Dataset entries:
(** ** What a client can see

    The six arithmetic flags as the readers [cf] .. [of_] return them, and the
    twelve control flags, which are plain fields.  Two states that agree on
    both are interchangeable for every reader; the leftover [LazyFlags]
    payload of a materialised state is not observable. *)

Record status := mkStatus {
  s_cf : bool; s_pf : bool; s_af : bool; s_zf : bool; s_sf : bool; s_of : bool }.

Definition observe (s : Flags) : status := mkStatus (cf s) (pf s) (af s) (zf s) (sf s) (of_ s).

Definition control (s : Flags) : list bool :=
  [f_tf s; f_if s; f_df s; f_iopl1 s; f_iopl2 s; f_nt s; f_rf s; f_vm s; f_ac s; f_vif s; f_vip s; f_id s].

Definition flags_equiv (s t : Flags) : Prop := observe s = observe t /\ control s = control t.

#[export] Instance flags_equivalence : Equivalence flags_equiv.
Proof. unfold flags_equiv. split; red; intuition congruence. Qed.

(** ** Bits of the packed word *)


(** Reduce field projections of updated states, and nothing else. *)
Ltac flags_cbn :=
  cbn [
    f_cf f_pf f_af f_zf f_sf f_tf f_if f_df f_of f_iopl1 f_iopl2 f_nt f_rf f_vm f_ac f_vif
    f_vip f_id lazy kind result auxbits set_f_cf set_f_pf set_f_af set_f_zf set_f_sf
    set_f_tf set_f_if set_f_df set_f_of set_f_iopl1 set_f_iopl2 set_f_nt set_f_rf set_f_vm
    set_f_ac set_f_vif set_f_vip set_f_id set_lazy clear_lazy lazy_default s_cf s_pf s_af
    s_zf s_sf s_of
  ].

Lemma LF_masks :
  LF_MASK_SD = Z.shiftl 1 0 /\ LF_MASK_AF = Z.shiftl 1 3 /\ LF_MASK_CF = Z.shiftl 1 31 /\
  LF_MASK_PO = Z.shiftl 1 30 /\ LF_MASK_PDB = Z.shiftl (Z.ones 8) 8.
Proof. repeat split. Qed.

(** Adding bit 30 to the packed word and reading bit 31 computes
    [bit 31 xor bit 30]. *)
Lemma aux_overflow aux :
  is_word 32 aux ->
  negb (Z.land (Z.shiftr (wrap 32 (aux + LF_MASK_PO)) LF_BIT_CF) 1 =? 0)
  = xorb (Z.testbit aux 31) (Z.testbit aux 30).
Proof.
  intros Ha. replace 1 with (Z.shiftl 1 0) at 1 by reflexivity. rewrite land_bit by lia.
  rewrite Z.shiftr_spec, Z.add_0_l by lia.
  unfold LF_BIT_CF, LF_MASK_PO, LF_BIT_PO. change (Z.shiftl 1 30) with (2 ^ 30).
  assert (forall x, is_word 32 x -> Z.testbit x 31 = (2 ^ 31 <=? x)) as T31
    by (intros; apply (word_sign 32); auto; lia).
  rewrite T31 by (apply wrap_word; lia). rewrite T31 by auto.
  replace (Z.testbit aux 30) with (2 ^ 30 <=? aux mod 2 ^ 31); cycle 1.
  { rewrite <- (word_sign 31) by (auto; try lia; apply Z.mod_pos_bound; lia).
    rewrite Z.mod_pow2_bits_low by lia. reflexivity. }
  unfold wrap, is_word in *. change (2 ^ 32) with 4294967296 in *.
  change (2 ^ 31) with 2147483648. change (2 ^ 30) with 1073741824.
  Z.div_mod_to_equations. split_ltb; simpl; lia.
Qed.
Lemma rcl_extended_ring : rotated (w + 1) (ring w v b) 1 rcl_extended.
Proof.
  split.
  - unfold rcl_extended, shl. rewrite wrap_small.
    + apply word_lor; [| apply (word_mono 1); [lia | destruct b; unfold is_word; simpl; lia] | lia].
      unfold is_word in *. rewrite Z.shiftl_mul_pow2, Z.pow_add_r by lia. lia.
    + apply (word_mono (w + 1)); [lia |].
      unfold is_word in *. rewrite Z.shiftl_mul_pow2, Z.pow_add_r by lia. lia.
  - intros i Hi. rewrite rot_index by lia.
    unfold rcl_extended. rewrite Z.lor_spec, testbit_shl, b2z_bits by lia.
    destruct (Z.ltb_spec i 1); rewrite testbit_ring by (auto; lia); split_ltb.
    + rewrite Z.testbit_neg_r by lia. btauto.
    + btauto.
Qed.

Lemma rcl_rotated_ring c : 0 < c <= w -> rotated (w + 1) (ring w v b) (1 + c) (rcl_rotated c).
Proof.
  intros Hc. apply (rotated_trans _ _ _ rcl_extended); [lia | apply rcl_extended_ring |].
  apply rotl_join; [lia | apply rcl_extended_ring | lia].
Qed.

Lemma rcl_core c :
  0 < c <= w ->
  rotated (w + 1) (ring w v b) c
    (ring w (Z.land (Z.shiftr (rcl_rotated c) 1) (Z.ones w)) (Z.testbit (rcl_rotated c) 0)).
Proof.
  intros Hc. replace c with (1 + c + -1) at 1 by lia.
  eapply rotated_trans; [lia | apply rcl_rotated_ring; lia |].
  set (r := rcl_rotated c).
  assert (is_word w (Z.land (Z.shiftr r 1) (Z.ones w))) as Hr.
  { rewrite Z.land_ones by lia. apply wrap_word. lia. }
  split; [apply ring_word; [lia | exact Hr] |].
  intros i Hi. rewrite testbit_ring by (auto; lia).
  replace (i - -1) with (i - w + 1 * (w + 1)) by lia. rewrite Z_mod_plus_full, rot_index by lia.
  bits_simpl; rewrite ?andb_true_r; f_equal; lia.
Qed.
End RclCore.


Lemma land1_neq0 x : negb (Z.land x 1 =? 0) = Z.testbit x 0.
Proof. rewrite <- (land_bit x 0) by lia. reflexivity. Qed.

Lemma shr1_neq0 x n : 0 <= n -> negb (Z.land (Z.shiftr x n) 1 =? 0) = Z.testbit x n.
Proof. intros. rewrite land1_neq0, Z.shiftr_spec by lia. f_equal. Qed.

(** [Flags::rcl] with its two integer widths unified: [N] is the width the
    code computes in. *)
Lemma rcl_unfold w v n s :
  width w -> is_word w v ->
  let c := shift_count w n mod (w + 1) in
  let N := if w =? 64 then 128 else 64 in
  let rot := rcl_rotated N w v (f_cf s) c in
  let r := Z.land (Z.shiftr rot 1) (Z.ones w) in
  rcl v n w s =
    if c =? 0 then (v, s) else
    (r, if c =? 1 then set_f_of (xorb (Z.testbit rot 0) (Z.testbit r (w - 1))) (set_f_cf (Z.testbit rot 0) s)
        else set_f_cf (Z.testbit rot 0) s).
Proof.
  intros Hw Hv c. assert (8 <= w <= 64) by (unfold width in Hw; lia).
  unfold rcl. rewrite count_mask_spec, rc_pow_ones, Z.land_ones by (auto; lia). fold c.
  change (v mod 2 ^ w) with (wrap w v). rewrite wrap_small by auto.
  destruct (Z.eqb_spec c 0); [reflexivity |].
  assert (Z.land v (Z.ones w) = v) as Ev.
  { rewrite Z.land_ones by lia. apply wrap_small, Hv. }
  unfold rcl_rotated, rcl_extended.
  destruct Hw as [-> | [-> | [-> | ->]]]; cbn [Z.eqb Pos.eqb];
    rewrite land1_neq0, !shr1_neq0 by lia;
    match type of Ev with Z.land _ (Z.ones ?k) = _ =>
      change (2 ^ k - 1) with (Z.ones k); change (shl 64 1 k - 1) with (Z.ones k) end;
    rewrite Ev; try reflexivity.
  rewrite wrap_small; [reflexivity |]. rewrite Z.land_ones by lia. apply wrap_word. lia.
Qed.
(* ===== verification/Mem64.v ===== *)
(** * A memory region ([maps/mem64.rs])

    [Permission] and [Mem64]: a named, contiguous block of bytes with a base,
    an exclusive end ([bottom_addr]) and access permissions.  Logging and the
    file operations ([load], [save], ...) are not part of the model; a panic is
    the outcome [Panic].  [u64] arithmetic wraps, as in the release profile. *)

From stdpp Require Import strings.
From S2P Require Import Prelude Scalar.

(** ** Permissions *)

(** [struct Permission(u8)] *)
Record Permission := mkPermission { perm_bits : Z }.

#[export] Instance Permission_eq_dec : EqDecision Permission.
Proof. solve_decision. Defined.

Module Perm.

Definition NONE : Permission := mkPermission 0.
Definition READ : Permission := mkPermission 1.
Definition WRITE : Permission := mkPermission 2.
Definition EXECUTE : Permission := mkPermission 4.
Definition READ_WRITE : Permission := mkPermission 3.
Definition READ_EXECUTE : Permission := mkPermission 5.
Definition WRITE_EXECUTE : Permission := mkPermission 6.
Definition READ_WRITE_EXECUTE : Permission := mkPermission 7.

Definition from_bits (bits : Z) : Permission := mkPermission (Z.land bits 7).

Definition bits (p : Permission) : Z := perm_bits p.

Definition from_flags (read write execute : bool) : Permission :=
  let bits := 0 in
  let bits := if read then Z.lor bits 1 else bits in
  let bits := if write then Z.lor bits 2 else bits in
  let bits := if execute then Z.lor bits 4 else bits in
  mkPermission bits.

Definition can_read (p : Permission) : bool := negb (Z.land (perm_bits p) 1 =? 0).
Definition can_write (p : Permission) : bool := negb (Z.land (perm_bits p) 2 =? 0).
Definition can_execute (p : Permission) : bool := negb (Z.land (perm_bits p) 4 =? 0).
Definition is_accessible (p : Permission) : bool := negb (perm_bits p =? 0).

Definition add (p other : Permission) : Permission := mkPermission (Z.lor (perm_bits p) (perm_bits other)).
Definition remove (p other : Permission) : Permission :=
  mkPermission (Z.land (perm_bits p) (bnot 8 (perm_bits other))).
Definition contains (p other : Permission) : bool :=
  Z.land (perm_bits p) (perm_bits other) =? perm_bits other.
Definition to_flags (p : Permission) : bool * bool * bool := (can_read p, can_write p, can_execute p).

Definition bitor (p q : Permission) : Permission := mkPermission (Z.lor (perm_bits p) (perm_bits q)).
Definition bitand (p q : Permission) : Permission := mkPermission (Z.land (perm_bits p) (perm_bits q)).
Definition bitxor (p q : Permission) : Permission := mkPermission (Z.lxor (perm_bits p) (perm_bits q)).
Definition not (p : Permission) : Permission := mkPermission (Z.land (bnot 8 (perm_bits p)) 7).

End Perm.

(** ** Regions *)

(** [struct Mem64] *)
Record Mem64 := mkMem64 {
  mem_name : string;
  base_addr : Z;
  bottom_addr : Z;
  permission : Permission;
  mem : bytes
}.

(** Field updates. *)
Definition set_mem_name (v : string) (m : Mem64) : Mem64 :=
  mkMem64 v (base_addr m) (bottom_addr m) (permission m) (mem m).
Definition set_base_addr (v : Z) (m : Mem64) : Mem64 :=
  mkMem64 (mem_name m) v (bottom_addr m) (permission m) (mem m).
Definition set_bottom_addr (v : Z) (m : Mem64) : Mem64 :=
  mkMem64 (mem_name m) (base_addr m) v (permission m) (mem m).
Definition set_perm (v : Permission) (m : Mem64) : Mem64 :=
  mkMem64 (mem_name m) (base_addr m) (bottom_addr m) v (mem m).
Definition set_mem (v : bytes) (m : Mem64) : Mem64 :=
  mkMem64 (mem_name m) (base_addr m) (bottom_addr m) (permission m) v.

(** The conversions between [usize]/[u64] and list positions. *)
Notation len l := (Z.of_nat (length l)).

Module Mem.

(** [Mem64::default] *)
Definition default : Mem64 := mkMem64 "" 0 0 (Perm.from_flags true true false) [].

(** [Mem64::set_permission], [add_permission], [remove_permission] *)
Definition set_permission (p : Permission) (m : Mem64) : Mem64 := set_perm p m.
Definition add_permission (p : Permission) (m : Mem64) : Mem64 := set_perm (Perm.add (permission m) p) m.
Definition remove_permission (p : Permission) (m : Mem64) : Mem64 := set_perm (Perm.remove (permission m) p) m.

(** [Mem64::can_read], [can_write], [can_execute] *)
Definition can_read (m : Mem64) : bool := Perm.can_read (permission m).
Definition can_write (m : Mem64) : bool := Perm.can_write (permission m).
Definition can_execute (m : Mem64) : bool := Perm.can_execute (permission m).

(** [Mem64::clear] *)
Definition clear (m : Mem64) : Mem64 := mkMem64 "" 0 0 (permission m) [].

(** [Mem64::set_name] *)
Definition set_name (name : string) (m : Mem64) : Mem64 := set_mem_name name m.

(** [Mem64::alloc] *)
Definition alloc (amount : Z) (m : Mem64) : Mem64 := set_mem (replicate (Z.to_nat amount) 0) m.

(** [Mem64::extend] *)
Definition extend (amount : Z) (m : Mem64) : Mem64 :=
  let m := set_mem (mem m ++ replicate (Z.to_nat amount) 0) m in
  set_bottom_addr (wadd (bottom_addr m) amount) m.

(** [Mem64::size] *)
Definition size (m : Mem64) : Z := len (mem m).

(** [Mem64::drop_front]: [drain(..n)] panics past the end. *)
Definition drop_front (n : Z) (m : Mem64) : outcome Mem64 :=
  if n <=? len (mem m) then
    let m := set_mem (drop (Z.to_nat n) (mem m)) m in
    Ret (set_base_addr (wadd (base_addr m) n) m)
  else Panic.

(** [Mem64::truncate] *)
Definition truncate (n : Z) (m : Mem64) : Mem64 :=
  let m := set_mem (take (Z.to_nat n) (mem m)) m in
  set_bottom_addr (wadd (base_addr m) n) m.

(** [Mem64::split_off]: [Vec::split_off] panics past the end. *)
Definition split_off (at_ : Z) (m : Mem64) : outcome (bytes * Mem64) :=
  let i := wsub at_ (base_addr m) in
  if i <=? len (mem m) then
    let tail := drop (Z.to_nat i) (mem m) in
    let m := set_mem (take (Z.to_nat i) (mem m)) m in
    Ret (tail, set_bottom_addr at_ m)
  else Panic.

What is needed: Select every line above that contains the word "panics", and copy it.

Response to the exercise:
(** [Mem64::drop_front]: [drain(..n)] panics past the end. *)
(** [Mem64::split_off]: [Vec::split_off] panics past the end. *)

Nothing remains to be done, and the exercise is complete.